(To do)
After locating the line that contains "assert (Herr : forall" in the records below, write out exactly that line and each line after it through the one that contains "intros r' Hr E. destruct", and nothing else.

Stored data:
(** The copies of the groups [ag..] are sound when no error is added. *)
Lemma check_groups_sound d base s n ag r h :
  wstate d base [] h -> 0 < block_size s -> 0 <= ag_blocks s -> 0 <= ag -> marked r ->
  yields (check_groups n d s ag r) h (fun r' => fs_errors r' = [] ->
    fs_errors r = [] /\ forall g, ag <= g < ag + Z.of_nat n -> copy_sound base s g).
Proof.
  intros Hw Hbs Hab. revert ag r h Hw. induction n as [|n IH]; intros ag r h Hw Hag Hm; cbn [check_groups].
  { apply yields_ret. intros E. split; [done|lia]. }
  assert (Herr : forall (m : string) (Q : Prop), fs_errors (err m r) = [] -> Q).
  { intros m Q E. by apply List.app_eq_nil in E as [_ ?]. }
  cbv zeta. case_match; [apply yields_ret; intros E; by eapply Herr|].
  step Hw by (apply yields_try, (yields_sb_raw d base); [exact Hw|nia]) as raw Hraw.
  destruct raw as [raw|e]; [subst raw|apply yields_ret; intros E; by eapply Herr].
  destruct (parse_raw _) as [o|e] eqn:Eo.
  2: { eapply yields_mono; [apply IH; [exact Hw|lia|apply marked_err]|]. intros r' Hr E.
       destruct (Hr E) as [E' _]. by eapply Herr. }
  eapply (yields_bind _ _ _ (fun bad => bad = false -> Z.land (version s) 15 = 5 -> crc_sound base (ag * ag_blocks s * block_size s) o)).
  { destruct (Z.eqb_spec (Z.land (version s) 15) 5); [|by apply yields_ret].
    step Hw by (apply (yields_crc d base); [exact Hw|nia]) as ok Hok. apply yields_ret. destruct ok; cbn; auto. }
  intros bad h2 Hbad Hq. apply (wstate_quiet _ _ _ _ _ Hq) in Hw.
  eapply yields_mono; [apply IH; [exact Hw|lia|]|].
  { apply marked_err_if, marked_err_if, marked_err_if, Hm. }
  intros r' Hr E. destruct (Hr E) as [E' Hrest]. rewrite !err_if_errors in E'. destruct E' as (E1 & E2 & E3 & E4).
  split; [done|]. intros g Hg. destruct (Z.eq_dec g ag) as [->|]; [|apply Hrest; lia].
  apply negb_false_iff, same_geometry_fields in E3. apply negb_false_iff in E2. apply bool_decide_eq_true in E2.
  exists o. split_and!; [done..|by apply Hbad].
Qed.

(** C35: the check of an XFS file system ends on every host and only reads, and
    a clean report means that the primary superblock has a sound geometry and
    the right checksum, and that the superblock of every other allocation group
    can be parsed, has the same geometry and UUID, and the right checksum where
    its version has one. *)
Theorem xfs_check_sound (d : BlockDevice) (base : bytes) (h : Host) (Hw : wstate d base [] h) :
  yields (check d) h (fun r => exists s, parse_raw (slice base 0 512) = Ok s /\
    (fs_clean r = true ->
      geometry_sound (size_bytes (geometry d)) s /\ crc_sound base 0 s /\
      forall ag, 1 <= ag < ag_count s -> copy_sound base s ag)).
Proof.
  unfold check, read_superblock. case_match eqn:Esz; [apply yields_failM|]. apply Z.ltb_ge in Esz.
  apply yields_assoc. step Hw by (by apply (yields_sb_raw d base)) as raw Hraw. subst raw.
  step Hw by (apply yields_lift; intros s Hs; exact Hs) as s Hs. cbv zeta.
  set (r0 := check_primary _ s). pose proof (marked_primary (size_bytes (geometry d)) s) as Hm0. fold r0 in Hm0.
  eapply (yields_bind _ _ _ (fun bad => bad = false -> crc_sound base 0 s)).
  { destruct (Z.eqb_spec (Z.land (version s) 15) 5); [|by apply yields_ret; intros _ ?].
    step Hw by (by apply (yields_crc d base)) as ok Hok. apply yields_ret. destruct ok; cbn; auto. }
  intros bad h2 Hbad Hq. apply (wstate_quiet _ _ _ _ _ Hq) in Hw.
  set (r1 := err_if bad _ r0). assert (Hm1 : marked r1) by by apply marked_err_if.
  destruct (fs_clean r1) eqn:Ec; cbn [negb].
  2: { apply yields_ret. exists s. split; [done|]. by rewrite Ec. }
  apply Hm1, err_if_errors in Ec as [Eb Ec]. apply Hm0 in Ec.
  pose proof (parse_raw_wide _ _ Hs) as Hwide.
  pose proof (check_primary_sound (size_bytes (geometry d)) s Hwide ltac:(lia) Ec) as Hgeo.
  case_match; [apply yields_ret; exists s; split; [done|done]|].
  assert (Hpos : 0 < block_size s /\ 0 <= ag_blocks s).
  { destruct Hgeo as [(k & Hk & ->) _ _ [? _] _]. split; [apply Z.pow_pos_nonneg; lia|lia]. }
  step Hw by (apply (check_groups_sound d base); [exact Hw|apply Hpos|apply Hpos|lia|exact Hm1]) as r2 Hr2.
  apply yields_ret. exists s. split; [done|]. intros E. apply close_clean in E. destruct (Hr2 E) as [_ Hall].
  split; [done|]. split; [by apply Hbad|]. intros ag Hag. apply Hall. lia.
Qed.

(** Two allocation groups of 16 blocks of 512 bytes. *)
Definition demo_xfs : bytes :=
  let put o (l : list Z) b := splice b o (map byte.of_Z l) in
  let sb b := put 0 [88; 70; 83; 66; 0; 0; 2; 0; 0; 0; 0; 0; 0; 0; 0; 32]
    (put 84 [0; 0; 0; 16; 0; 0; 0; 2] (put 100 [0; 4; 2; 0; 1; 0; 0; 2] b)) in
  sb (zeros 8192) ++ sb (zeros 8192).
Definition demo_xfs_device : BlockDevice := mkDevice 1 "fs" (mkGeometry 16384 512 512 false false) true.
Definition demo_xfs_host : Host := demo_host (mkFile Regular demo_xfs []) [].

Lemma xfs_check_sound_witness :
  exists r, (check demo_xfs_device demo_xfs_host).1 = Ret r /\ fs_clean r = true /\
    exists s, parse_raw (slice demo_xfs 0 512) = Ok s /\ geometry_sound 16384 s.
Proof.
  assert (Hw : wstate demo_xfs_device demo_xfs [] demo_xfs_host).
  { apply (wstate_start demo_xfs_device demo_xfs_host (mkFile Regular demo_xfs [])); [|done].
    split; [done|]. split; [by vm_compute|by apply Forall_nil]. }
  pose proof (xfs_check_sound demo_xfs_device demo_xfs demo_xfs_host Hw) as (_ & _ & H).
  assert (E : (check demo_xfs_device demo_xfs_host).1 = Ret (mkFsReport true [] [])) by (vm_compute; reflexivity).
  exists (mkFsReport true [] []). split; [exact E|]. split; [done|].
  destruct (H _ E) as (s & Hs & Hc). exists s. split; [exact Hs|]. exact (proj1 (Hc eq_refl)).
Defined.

---

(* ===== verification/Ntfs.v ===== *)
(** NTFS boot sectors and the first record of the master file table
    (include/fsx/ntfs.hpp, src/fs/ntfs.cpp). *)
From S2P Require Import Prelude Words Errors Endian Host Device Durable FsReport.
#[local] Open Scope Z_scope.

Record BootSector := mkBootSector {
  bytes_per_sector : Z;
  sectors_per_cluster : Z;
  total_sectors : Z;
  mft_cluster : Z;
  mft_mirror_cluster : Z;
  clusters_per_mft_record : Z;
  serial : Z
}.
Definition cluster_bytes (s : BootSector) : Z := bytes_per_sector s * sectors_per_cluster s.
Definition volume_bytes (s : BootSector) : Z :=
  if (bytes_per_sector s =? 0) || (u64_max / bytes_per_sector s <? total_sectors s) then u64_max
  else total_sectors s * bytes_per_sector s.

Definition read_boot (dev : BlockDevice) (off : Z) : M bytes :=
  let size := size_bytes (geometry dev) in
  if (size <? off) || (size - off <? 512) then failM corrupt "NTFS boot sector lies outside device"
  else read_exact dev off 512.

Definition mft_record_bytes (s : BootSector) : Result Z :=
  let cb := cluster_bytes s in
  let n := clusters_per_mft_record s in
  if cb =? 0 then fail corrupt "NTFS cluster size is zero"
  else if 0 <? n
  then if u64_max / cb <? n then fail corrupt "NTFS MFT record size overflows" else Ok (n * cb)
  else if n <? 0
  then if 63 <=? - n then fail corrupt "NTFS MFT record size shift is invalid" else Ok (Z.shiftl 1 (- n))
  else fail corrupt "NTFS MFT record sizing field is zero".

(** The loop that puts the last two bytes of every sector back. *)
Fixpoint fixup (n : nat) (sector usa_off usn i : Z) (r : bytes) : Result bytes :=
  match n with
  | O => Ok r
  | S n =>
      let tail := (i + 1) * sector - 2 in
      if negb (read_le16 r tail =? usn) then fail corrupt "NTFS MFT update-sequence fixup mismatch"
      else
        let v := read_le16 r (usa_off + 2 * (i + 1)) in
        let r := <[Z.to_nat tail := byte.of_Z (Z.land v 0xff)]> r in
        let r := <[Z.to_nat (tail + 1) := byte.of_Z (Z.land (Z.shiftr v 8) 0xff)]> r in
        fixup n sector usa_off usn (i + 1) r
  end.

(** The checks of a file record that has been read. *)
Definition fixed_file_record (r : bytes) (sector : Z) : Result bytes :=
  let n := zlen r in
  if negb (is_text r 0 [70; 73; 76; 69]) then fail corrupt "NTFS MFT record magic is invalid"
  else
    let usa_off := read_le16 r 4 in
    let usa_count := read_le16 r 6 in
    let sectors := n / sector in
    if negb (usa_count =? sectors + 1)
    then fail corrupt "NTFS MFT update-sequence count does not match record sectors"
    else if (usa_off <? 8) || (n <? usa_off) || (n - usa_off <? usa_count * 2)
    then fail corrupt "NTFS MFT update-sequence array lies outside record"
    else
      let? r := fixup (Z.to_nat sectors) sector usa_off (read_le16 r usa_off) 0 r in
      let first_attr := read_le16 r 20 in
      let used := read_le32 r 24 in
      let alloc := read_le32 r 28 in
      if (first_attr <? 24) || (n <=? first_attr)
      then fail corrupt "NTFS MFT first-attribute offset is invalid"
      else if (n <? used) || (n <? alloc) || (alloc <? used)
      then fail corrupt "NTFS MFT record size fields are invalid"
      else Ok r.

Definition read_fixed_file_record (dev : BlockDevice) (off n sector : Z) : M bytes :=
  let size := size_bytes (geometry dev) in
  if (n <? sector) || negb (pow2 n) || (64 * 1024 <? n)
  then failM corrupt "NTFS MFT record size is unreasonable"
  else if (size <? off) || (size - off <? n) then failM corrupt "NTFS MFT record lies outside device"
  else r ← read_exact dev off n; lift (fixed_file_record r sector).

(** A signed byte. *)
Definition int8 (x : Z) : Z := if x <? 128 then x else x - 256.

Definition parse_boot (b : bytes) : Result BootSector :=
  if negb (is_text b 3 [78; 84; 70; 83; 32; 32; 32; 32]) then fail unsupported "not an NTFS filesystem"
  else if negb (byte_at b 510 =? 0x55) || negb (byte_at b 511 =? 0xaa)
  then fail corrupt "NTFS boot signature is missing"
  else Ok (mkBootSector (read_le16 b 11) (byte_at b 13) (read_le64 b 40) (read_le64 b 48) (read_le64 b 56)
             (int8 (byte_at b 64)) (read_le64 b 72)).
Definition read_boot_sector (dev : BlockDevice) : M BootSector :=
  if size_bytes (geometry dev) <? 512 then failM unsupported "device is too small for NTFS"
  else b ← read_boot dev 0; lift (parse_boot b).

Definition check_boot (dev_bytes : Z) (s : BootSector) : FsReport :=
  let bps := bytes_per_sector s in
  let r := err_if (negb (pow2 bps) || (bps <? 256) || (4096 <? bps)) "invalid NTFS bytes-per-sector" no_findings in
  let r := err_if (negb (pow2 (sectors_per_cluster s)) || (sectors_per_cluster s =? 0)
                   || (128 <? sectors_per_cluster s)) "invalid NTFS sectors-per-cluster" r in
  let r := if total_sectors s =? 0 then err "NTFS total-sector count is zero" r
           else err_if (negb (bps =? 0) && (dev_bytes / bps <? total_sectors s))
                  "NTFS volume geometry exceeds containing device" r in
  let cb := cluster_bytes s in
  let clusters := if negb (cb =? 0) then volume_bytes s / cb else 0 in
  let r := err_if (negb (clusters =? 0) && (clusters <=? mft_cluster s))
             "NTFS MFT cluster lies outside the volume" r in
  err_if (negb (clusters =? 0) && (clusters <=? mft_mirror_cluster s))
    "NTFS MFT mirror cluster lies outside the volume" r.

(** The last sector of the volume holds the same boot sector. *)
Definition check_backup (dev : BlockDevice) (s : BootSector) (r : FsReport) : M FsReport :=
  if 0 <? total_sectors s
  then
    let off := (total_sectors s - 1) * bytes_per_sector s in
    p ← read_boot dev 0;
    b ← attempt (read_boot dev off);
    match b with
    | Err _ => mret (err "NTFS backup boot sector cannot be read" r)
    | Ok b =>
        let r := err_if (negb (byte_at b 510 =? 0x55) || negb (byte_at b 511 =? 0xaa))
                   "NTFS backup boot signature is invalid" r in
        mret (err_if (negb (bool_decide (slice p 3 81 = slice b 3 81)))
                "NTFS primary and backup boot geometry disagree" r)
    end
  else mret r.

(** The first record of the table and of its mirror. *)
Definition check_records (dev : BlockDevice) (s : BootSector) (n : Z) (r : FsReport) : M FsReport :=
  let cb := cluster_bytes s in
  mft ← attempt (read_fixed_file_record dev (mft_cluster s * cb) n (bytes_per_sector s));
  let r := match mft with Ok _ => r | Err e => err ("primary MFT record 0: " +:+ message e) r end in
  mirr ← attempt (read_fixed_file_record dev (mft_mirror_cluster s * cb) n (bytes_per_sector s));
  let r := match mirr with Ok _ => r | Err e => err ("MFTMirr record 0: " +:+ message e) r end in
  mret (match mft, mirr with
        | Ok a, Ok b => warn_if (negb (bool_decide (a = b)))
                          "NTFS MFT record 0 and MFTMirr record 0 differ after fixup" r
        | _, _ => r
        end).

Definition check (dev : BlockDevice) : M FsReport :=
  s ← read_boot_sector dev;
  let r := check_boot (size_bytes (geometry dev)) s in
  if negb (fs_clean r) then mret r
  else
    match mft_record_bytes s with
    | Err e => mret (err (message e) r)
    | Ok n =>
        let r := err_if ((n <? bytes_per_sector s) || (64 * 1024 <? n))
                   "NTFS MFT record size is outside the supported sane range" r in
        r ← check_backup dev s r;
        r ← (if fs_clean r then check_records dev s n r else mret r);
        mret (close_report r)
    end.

(Reply to the task)
  assert (Herr : forall (m : string) (Q : Prop), fs_errors (err m r) = [] -> Q).
  { intros m Q E. by apply List.app_eq_nil in E as [_ ?]. }
  cbv zeta. case_match; [apply yields_ret; intros E; by eapply Herr|].
  step Hw by (apply yields_try, (yields_sb_raw d base); [exact Hw|nia]) as raw Hraw.
  destruct raw as [raw|e]; [subst raw|apply yields_ret; intros E; by eapply Herr].
  destruct (parse_raw _) as [o|e] eqn:Eo.
  2: { eapply yields_mono; [apply IH; [exact Hw|lia|apply marked_err]|]. intros r' Hr E.
       destruct (Hr E) as [E' _]. by eapply Herr. }
  eapply (yields_bind _ _ _ (fun bad => bad = false -> Z.land (version s) 15 = 5 -> crc_sound base (ag * ag_blocks s * block_size s) o)).
  { destruct (Z.eqb_spec (Z.land (version s) 15) 5); [|by apply yields_ret].
    step Hw by (apply (yields_crc d base); [exact Hw|nia]) as ok Hok. apply yields_ret. destruct ok; cbn; auto. }
  intros bad h2 Hbad Hq. apply (wstate_quiet _ _ _ _ _ Hq) in Hw.
  eapply yields_mono; [apply IH; [exact Hw|lia|]|].
  { apply marked_err_if, marked_err_if, marked_err_if, Hm. }
  intros r' Hr E. destruct (Hr E) as [E' Hrest]. rewrite !err_if_errors in E'. destruct E' as (E1 & E2 & E3 & E4).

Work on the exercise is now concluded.